(Saved data entries)
----

(** A passphrase whose clearing was not written is gone until the restart and back after. *)
Example cleared_passphrase_returns :
  let '(_, s1, d1) := set_passphrase (mkStore ∅) None alice (lit "correct horse") 9 [] Saved in
  let '(r2, s2, d2) := clear_passphrase s1 d1 alice NotSaved in
  is_ok r2 = false /\ authenticate s2 alice (lit "correct horse") 9 = NoCredential
  /\ match open_credentials d2 true with
     | Ok s3 => authenticate s3 alice (lit "correct horse") 9 = Verified /\ authenticate s3 alice (lit "correct house") 9 = Refused
     | Err _ => False
     end.
Proof. vm_compute. done. Qed.

(** Eight bytes that are four characters are too short. *)
Example short_passphrase :
  hash_passphrase [195; 169; 195; 169; 195; 169; 195; 169] 9 [] = Err TooShort /\ is_ok (hash_passphrase (lit "12345678") 9 []) = true.
Proof. vm_compute. done. Qed.
End IdentityExample.
Import IdentityExample.

Lemma boundaries_are_stable_witness :
  let s1 := (principal_for fresh None alice Saved).1.2 in
  let d1 := (principal_for fresh None alice Saved).2 in
  exists ans, identities ans true s1 d1 /\ ans = [mkPrincipal alice 1000]
    /\ exists s', open_registry d1 true = Ok s' /\ boundaries s' = boundaries s1.
Proof.
  intros s1 d1. exists [mkPrincipal alice 1000].
  assert (Hrun : identities [mkPrincipal alice 1000] true s1 d1).
  { pose proof (id_for [] true fresh None alice Saved (Ok (mkPrincipal alice 1000)) s1 d1 id_start ltac:(vm_compute; reflexivity)
                  ltac:(vm_compute; reflexivity)) as Hfor. exact Hfor. }
  split; [exact Hrun|]. split; [reflexivity|]. apply (boundaries_are_stable _ _ _ _ Hrun). reflexivity.
Defined.

Lemma authentication_is_exact_witness :
  let r := set_passphrase (mkStore ∅) None alice (lit "correct horse") 9 [] Saved in
  authenticate r.1.2 alice (lit "correct horse") 9 = Verified /\ open_credentials r.2 true = Ok r.1.2.
Proof.
  intros r.
  assert (Hrun : credentials 9 (<[alice := lit "correct horse"]> ∅) true r.1.2 r.2).
  { pose proof (cr_set 9 ∅ true (mkStore ∅) None alice (lit "correct horse") [] Saved (36 :: lit "correct horse" ++ [9]) (cr_start 9)
                  ltac:(vm_compute; reflexivity) ltac:(vm_compute; reflexivity)) as Hset. exact Hset. }
  destruct (authentication_is_exact _ _ _ _ _ Hrun) as [Hauth Hopen]. split; [|apply Hopen; reflexivity].
  specialize (Hauth alice (lit "correct horse")). rewrite lookup_insert_eq in Hauth. apply Hauth. reflexivity.
Defined.
(* ===== verification/Coordination.v ===== *)
(** Coordination: [crates/hyperion-coordination/src], [types.rs], [catalog.rs] and
    [engine.rs].

    A session turns the leaves of an intent into tasks, gives those whose
    prerequisites are done to agents, and records what came of it. The plan is locked
    while tasks are given out and while outcomes are recorded, but not in between, when
    the agents work, all at once: what they answered is an argument, and so is what
    other callers did to the session meanwhile. Explanations, intents and the event bus
    are reached through classes without laws. *)
From S2P Require Import Prelude Crypto Capability Authority Wal Storage DebugFmt Events F32 Json Explainability KnowledgeGraph NodeStore Recovery PluginReview Plugins ModelRouter Scheduler AgentRuntime.
Open Scope N_scope.

Abbreviation text := (list N).

(** ** types.rs *)

Inductive TaskStatus : Type := Unassigned | Claimed | InProgress | Blocked | Done | TaskFailed.

#[export] Instance task_status_eq_dec : EqDecision TaskStatus.
Proof. solve_decision. Defined.

Inductive JudgmentClass : Type := Mechanical | TasteOrEmpathy.

#[export] Instance judgment_class_eq_dec : EqDecision JudgmentClass.
Proof. solve_decision. Defined.

Record TaskNode := mkTask {
  task_id : NodeId;
  task_description : text;
  required_capabilities : list text;
  required_trust_tier : TrustTier;
  assigned_agent : option N;
  task_status : TaskStatus;
  dependencies : list NodeId;
  base_version : N;
  attempts : N;
  task_result : option Json;
  extra_context : option text;
  judgment_class : JudgmentClass
}.

Inductive ConflictKind : Type := ConcurrentWrite | ContradictorySubplan.
Inductive ConflictResolution : Type := Pending | AutoMerged | CoordinatorResolved | UserResolved.

#[export] Instance resolution_eq_dec : EqDecision ConflictResolution.
Proof. solve_decision. Defined.

Record ConflictRecord := mkConflict {
  conflict_id : N;
  conflict_key : text;
  claimants : list N;
  conflict_kind : ConflictKind;
  resolution : ConflictResolution
}.

Record Escalation := mkEscalation {
  esc_task : NodeId;
  esc_reason : text
}.
Lemma tick_answers s p records s' :
  plans s !! sid = Some p -> NoDup (task_id <$> tasks p) -> tick s records s' ->
  exists p' g, plans s' !! sid = Some p' /\ tasks p' = after_tick p g /\ answers_fit (propagate_blocking p) g
    /\ length records = length (ready_tasks p)
    /\ default [] (escalations s' !! sid) = default [] (escalations s !! sid) ++ tick_escalations g (tasks (propagate_blocking p)).
Proof.
  intros Hp Hnd Ht. inversion Ht as [? s0 now1 now2 wall1 wall2 m t work others ? ? [Hp0 He0] Hothers Hwork Halloc Hrec]; subst. rewrite Hp in Hp0.
  destruct (ends_allocate of_json outside work others sid Hwork (fun s => proj1 (Hothers s)) (fun s => proj2 (Hothers s)) _ _ _ _ _ _ _ _ Hp0 Hnd _ _ Halloc)
    as (p' & g & Hp' & Ht' & Hdom & _ & Hrecs & Hesc). rewrite He0 in Hesc.
  exists p', g. split; [done|]. split; [done|]. split; [|split; [by rewrite (Forall2_length _ _ _ Hrecs)|done]].
  intros n Hn. destruct (is_ready (propagate_blocking p) n) eqn:Hr.
  - assert (Hin : n ∈ ready_tasks p) by (apply list_elem_of_In, filter_In; by rewrite <- list_elem_of_In).
    destruct (list_elem_of_lookup_1 _ _ Hin) as [k Hk]. destruct (Forall2_lookup_l _ _ _ _ _ Hrecs Hk) as (a0 & Ha & Hid & o & Hg & Ho).
    rewrite Hg. split; [done|]. rewrite <- Ho. rewrite Forall_lookup in Hrec. by apply (Hrec k).
  - destruct (g !! task_id n) as [[agent o]|] eqn:Hg; [|done]. exfalso.
    assert (Hin : task_id n ∈ dom g) by (by apply elem_of_dom). rewrite Hdom in Hin.
    apply elem_of_list_to_set, list_elem_of_fmap in Hin as (n' & Hid & [Hn' Hr']%list_elem_of_In%filter_In). apply list_elem_of_In in Hn'.
    assert (n = n') as ->; [|congruence]. apply (same_task (tasks (propagate_blocking p))); try done. by rewrite tasks_propagate, ids_block.
Qed.

Lemma tick_escalates p g es :
  answers_fit (propagate_blocking p) g -> failures_escalated (tasks p) es ->
  failures_escalated (after_tick p g) (es ++ tick_escalations g (tasks (propagate_blocking p))).
Proof.
  intros Hfit Hes n'. unfold after_tick. rewrite tasks_propagate. cbn [tasks with_tasks]. set (q := propagate_blocking p) in *.
  intros (n1 & -> & (n & -> & Hn)%list_elem_of_fmap)%list_elem_of_fmap. intros Hf.
  assert (Hf1 : task_status (answered g n) = TaskFailed) by (by apply block_given_up in Hf).
  rewrite block_id. pose proof (Hfit n Hn) as Hg. unfold answered in *. destruct (g !! task_id n) as [[agent o]|] eqn:Hgn.
  - destruct o as [| | | |why]; try done. simpl in *. unfold RETRY_LIMIT in *. destruct (attempts n + 1 <=? 1) eqn:Hk; [done|].
    eexists. split; [apply elem_of_app; right; apply list_elem_of_bind; exists n; split; [|done]; rewrite Hgn; simpl; unfold RETRY_LIMIT; rewrite Hk; left|done].
  - unfold q in Hn. rewrite tasks_propagate in Hn. apply list_elem_of_fmap in Hn as (n0 & -> & Hn0). rewrite block_id.
    destruct (Hes n0 Hn0) as (e & He & Hid); [|exists e; split; [apply elem_of_app; by left|done]].
    by apply block_given_up in Hf1.
Qed.

Lemma ticks_inv s rs s' p :
  plans s !! sid = Some p -> NoDup (task_id <$> tasks p) -> Forall fresh_task (tasks p) -> ticks s rs s' ->
  exists p', plans s' !! sid = Some p' /\ shape <$> tasks p' = shape <$> tasks p
    /\ Forall (sound_task (tasks p')) (tasks p') /\ failures_escalated (tasks p') (default [] (escalations s' !! sid))
    /\ (sum_list_with tries_left (tasks p') + length (concat rs) <= sum_list_with tries_left (tasks p))%nat
    /\ (rs <> [] -> tasks (propagate_blocking p') = tasks p')
    /\ (rs <> [] /\ ready_tasks p' = [] \/ (length rs <= length (concat rs))%nat).
Proof.
  intros Hp Hnd Hfresh Hrun. induction Hrun as [s|s rs s1 records s' Hrun IH Ht].
  - rewrite Forall_forall in Hfresh. exists p. split; [done|]. split; [done|].
    split; [apply Forall_forall; intros n Hn; destruct (Hfresh n Hn) as [Hs Ha]; unfold sound_task; rewrite Hs, Ha; done|].
    split; [intros n Hn Hf; destruct (Hfresh n Hn); congruence|]. split; [simpl; lia|]. split; [done|]. right. done.
  - destruct (IH Hp) as (p1 & Hp1 & Hshape & Hsound & Hesc & Hsum & Hstable & Hidle). clear IH.
    assert (Hnd1 : NoDup (task_id <$> tasks p1)) by (by rewrite (shape_ids _ _ Hshape)).
    destruct (tick_answers _ _ _ _ Hp1 Hnd1 Ht) as (p' & g & Hp' & Ht' & Hfit & Hlen & He').
    pose proof (tries_tick p1 g Hfit Hsound) as Htries. pose proof (stable_after_tick _ _ _ Ht') as Hst'.
    rewrite concat_app, length_app, length_app. cbn [concat length app]. rewrite app_nil_r, Hlen.
    exists p'. rewrite He', Ht'. split; [done|]. split; [by rewrite after_tick_shape|]. split; [by apply sound_tick|].
    split; [by apply tick_escalates|]. split; [lia|]. split; [intros _; by rewrite <- Ht'|].
    destruct (ready_tasks p1) as [|n k] eqn:Hr; [left|destruct Hidle as [[_ Hidle]|Hidle]; [by rewrite Hidle in Hr|right; cbn [length]; lia]].
    split; [by destruct rs|]. by apply (idle_stays p1 p' g).
Qed.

----

## Required work
If a line in the data holds the string "Some", copy that line.

## Finished task
  plans s !! sid = Some p -> NoDup (task_id <$> tasks p) -> tick s records s' ->
  exists p' g, plans s' !! sid = Some p' /\ tasks p' = after_tick p g /\ answers_fit (propagate_blocking p) g
  plans s !! sid = Some p -> NoDup (task_id <$> tasks p) -> Forall fresh_task (tasks p) -> ticks s rs s' ->
  exists p', plans s' !! sid = Some p' /\ shape <$> tasks p' = shape <$> tasks p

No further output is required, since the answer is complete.